[Stored items]
○ ○ ○ ○

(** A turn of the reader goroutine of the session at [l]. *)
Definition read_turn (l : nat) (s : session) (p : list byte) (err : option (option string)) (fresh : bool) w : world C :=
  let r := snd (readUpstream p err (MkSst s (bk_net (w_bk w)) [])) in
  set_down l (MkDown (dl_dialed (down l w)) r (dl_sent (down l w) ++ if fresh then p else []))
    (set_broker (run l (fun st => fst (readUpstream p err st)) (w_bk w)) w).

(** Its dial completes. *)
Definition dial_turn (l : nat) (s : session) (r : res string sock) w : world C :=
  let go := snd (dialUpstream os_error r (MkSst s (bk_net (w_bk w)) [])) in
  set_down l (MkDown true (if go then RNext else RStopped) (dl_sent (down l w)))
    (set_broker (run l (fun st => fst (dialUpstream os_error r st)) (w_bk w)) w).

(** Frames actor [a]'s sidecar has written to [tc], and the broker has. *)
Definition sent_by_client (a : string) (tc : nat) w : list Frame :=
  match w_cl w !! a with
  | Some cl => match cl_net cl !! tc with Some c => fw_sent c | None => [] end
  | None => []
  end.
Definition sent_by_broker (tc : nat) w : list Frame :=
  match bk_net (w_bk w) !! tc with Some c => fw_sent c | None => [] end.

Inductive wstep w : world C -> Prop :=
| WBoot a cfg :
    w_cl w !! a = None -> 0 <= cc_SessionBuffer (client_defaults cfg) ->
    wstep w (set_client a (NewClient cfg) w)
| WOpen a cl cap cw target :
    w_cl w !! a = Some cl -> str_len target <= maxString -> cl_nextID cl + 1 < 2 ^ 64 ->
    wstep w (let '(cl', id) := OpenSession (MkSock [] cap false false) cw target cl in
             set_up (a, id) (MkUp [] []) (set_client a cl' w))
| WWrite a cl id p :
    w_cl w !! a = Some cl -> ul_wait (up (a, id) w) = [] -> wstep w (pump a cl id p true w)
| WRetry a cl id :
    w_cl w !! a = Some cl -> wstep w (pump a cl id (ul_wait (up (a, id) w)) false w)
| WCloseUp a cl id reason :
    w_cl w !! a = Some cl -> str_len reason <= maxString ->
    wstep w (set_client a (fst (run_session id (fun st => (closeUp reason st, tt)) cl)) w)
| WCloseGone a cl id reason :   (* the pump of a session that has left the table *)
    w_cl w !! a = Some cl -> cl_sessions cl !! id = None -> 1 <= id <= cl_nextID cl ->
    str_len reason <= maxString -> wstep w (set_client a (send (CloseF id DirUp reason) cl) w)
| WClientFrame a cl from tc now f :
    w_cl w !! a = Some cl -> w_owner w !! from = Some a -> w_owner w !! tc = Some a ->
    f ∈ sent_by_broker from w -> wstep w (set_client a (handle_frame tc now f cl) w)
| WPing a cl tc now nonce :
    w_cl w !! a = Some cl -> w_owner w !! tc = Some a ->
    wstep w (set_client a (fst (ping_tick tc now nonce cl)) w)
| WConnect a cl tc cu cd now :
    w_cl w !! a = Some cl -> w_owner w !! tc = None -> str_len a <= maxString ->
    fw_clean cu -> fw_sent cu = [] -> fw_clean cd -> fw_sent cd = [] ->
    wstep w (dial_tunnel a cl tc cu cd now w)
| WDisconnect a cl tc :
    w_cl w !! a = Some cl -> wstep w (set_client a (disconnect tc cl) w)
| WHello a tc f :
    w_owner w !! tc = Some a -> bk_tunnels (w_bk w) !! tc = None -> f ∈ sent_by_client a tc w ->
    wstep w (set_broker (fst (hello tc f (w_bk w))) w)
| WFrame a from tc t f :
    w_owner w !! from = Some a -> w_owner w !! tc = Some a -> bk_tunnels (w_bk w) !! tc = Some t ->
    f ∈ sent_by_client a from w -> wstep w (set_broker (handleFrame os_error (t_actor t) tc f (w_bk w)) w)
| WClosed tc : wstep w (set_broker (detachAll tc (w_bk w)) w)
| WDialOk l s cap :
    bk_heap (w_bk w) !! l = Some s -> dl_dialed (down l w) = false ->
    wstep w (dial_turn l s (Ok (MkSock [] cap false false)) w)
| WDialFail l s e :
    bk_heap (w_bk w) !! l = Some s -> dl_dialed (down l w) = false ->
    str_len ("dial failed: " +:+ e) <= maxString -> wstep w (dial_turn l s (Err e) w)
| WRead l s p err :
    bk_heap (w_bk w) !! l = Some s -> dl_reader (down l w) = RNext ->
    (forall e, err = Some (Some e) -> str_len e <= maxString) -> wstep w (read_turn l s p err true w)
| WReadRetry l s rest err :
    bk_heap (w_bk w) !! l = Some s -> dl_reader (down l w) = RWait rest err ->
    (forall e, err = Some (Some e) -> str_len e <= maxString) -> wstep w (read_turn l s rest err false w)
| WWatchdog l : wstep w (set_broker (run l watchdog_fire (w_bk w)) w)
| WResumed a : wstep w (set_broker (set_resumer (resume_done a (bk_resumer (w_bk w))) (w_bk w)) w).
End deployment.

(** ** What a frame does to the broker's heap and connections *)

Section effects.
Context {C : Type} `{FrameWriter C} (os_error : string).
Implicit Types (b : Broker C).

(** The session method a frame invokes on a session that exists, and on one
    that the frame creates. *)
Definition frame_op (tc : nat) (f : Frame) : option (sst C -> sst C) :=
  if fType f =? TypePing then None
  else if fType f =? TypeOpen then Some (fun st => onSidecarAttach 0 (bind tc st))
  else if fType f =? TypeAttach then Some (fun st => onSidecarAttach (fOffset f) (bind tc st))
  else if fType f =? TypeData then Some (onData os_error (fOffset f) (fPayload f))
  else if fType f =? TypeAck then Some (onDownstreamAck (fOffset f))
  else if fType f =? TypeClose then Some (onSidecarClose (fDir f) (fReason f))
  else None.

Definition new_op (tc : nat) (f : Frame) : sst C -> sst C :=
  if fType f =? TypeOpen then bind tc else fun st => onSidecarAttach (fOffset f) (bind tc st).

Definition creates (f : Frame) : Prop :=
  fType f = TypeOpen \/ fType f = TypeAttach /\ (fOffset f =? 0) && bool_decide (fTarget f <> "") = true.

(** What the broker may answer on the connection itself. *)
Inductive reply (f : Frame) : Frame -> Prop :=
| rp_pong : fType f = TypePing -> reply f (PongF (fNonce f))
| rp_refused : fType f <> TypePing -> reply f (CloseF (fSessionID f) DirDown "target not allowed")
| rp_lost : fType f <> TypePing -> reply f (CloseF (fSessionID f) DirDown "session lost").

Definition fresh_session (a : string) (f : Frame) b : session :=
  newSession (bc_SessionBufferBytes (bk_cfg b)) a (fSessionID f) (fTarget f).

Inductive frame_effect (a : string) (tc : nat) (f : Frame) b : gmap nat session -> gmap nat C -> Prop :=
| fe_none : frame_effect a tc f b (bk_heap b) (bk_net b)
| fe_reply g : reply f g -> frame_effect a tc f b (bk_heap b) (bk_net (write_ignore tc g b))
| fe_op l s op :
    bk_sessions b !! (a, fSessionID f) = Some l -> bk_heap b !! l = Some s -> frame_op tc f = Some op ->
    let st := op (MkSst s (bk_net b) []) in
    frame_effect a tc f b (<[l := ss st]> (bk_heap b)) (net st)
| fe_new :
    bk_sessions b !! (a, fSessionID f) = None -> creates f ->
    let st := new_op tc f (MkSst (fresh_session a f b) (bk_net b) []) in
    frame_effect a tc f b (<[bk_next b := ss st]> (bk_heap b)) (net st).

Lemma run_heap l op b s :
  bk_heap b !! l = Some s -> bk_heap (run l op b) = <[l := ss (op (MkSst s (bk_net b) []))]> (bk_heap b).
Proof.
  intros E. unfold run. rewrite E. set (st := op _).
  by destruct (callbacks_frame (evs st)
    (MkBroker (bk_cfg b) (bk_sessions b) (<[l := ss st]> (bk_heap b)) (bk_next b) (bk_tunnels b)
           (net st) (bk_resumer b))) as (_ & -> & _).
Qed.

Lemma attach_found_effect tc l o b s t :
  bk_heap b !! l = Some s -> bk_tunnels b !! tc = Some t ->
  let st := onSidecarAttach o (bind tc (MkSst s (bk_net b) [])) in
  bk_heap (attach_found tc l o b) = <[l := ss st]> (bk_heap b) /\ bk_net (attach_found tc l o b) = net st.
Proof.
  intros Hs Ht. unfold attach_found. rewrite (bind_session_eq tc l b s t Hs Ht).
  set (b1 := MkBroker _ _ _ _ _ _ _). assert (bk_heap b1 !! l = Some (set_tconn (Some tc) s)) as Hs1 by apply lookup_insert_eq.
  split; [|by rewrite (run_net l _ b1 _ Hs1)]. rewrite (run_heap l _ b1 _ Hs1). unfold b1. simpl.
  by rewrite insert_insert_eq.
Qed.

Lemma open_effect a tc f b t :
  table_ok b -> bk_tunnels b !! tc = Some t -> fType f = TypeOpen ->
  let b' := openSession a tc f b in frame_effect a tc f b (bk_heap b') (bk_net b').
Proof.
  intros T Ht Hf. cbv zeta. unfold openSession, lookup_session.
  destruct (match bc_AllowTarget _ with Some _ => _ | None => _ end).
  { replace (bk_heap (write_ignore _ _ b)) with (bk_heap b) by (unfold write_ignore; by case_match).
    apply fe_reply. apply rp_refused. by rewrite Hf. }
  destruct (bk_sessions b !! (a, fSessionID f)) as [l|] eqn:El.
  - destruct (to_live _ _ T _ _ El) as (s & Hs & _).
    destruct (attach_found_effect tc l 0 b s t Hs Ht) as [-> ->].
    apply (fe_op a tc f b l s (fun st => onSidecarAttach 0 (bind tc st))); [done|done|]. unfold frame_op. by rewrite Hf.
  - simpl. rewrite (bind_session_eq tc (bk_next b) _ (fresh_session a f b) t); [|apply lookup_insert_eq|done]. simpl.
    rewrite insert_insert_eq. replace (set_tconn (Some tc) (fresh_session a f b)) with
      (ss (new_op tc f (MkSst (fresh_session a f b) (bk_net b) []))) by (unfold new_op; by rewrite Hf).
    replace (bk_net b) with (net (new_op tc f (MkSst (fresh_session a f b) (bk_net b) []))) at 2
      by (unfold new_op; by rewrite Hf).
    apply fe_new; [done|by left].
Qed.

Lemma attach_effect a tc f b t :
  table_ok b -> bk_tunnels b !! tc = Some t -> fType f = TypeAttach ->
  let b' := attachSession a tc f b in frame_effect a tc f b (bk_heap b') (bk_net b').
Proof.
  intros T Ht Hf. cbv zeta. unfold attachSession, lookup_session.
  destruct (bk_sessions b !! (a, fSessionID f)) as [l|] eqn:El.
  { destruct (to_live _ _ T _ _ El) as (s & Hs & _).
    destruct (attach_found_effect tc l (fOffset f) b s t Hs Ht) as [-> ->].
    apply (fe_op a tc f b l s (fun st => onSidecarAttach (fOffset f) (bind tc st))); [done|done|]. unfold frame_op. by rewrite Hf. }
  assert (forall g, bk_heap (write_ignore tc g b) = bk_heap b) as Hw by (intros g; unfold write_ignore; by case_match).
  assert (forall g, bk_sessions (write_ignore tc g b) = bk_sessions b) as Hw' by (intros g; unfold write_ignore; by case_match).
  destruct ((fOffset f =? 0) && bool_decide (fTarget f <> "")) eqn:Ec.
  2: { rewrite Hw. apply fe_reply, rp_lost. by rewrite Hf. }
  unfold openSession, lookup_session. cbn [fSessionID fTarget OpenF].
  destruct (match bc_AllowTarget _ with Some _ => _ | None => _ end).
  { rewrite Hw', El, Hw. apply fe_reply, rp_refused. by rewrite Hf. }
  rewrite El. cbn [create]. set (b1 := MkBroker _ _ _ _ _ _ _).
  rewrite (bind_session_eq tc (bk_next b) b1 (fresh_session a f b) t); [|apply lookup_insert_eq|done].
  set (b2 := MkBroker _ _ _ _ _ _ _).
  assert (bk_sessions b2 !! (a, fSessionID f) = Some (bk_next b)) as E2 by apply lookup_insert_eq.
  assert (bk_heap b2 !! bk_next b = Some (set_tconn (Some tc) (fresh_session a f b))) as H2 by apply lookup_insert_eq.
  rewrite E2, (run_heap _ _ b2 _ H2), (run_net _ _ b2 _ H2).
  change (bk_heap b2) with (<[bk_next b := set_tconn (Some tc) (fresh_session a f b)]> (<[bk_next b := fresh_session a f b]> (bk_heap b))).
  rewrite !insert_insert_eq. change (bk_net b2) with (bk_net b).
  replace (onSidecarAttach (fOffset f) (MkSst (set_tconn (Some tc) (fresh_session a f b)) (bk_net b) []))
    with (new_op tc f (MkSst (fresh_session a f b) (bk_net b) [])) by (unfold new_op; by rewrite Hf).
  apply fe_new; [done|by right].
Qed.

○ ○ ○ ○

» Problem to work on:
Go through the records and report each line that contains "dialUpstream".

» Completed exercise:
  let go := snd (dialUpstream os_error r (MkSst s (bk_net (w_bk w)) [])) in
    (set_broker (run l (fun st => fst (dialUpstream os_error r st)) (w_bk w)) w).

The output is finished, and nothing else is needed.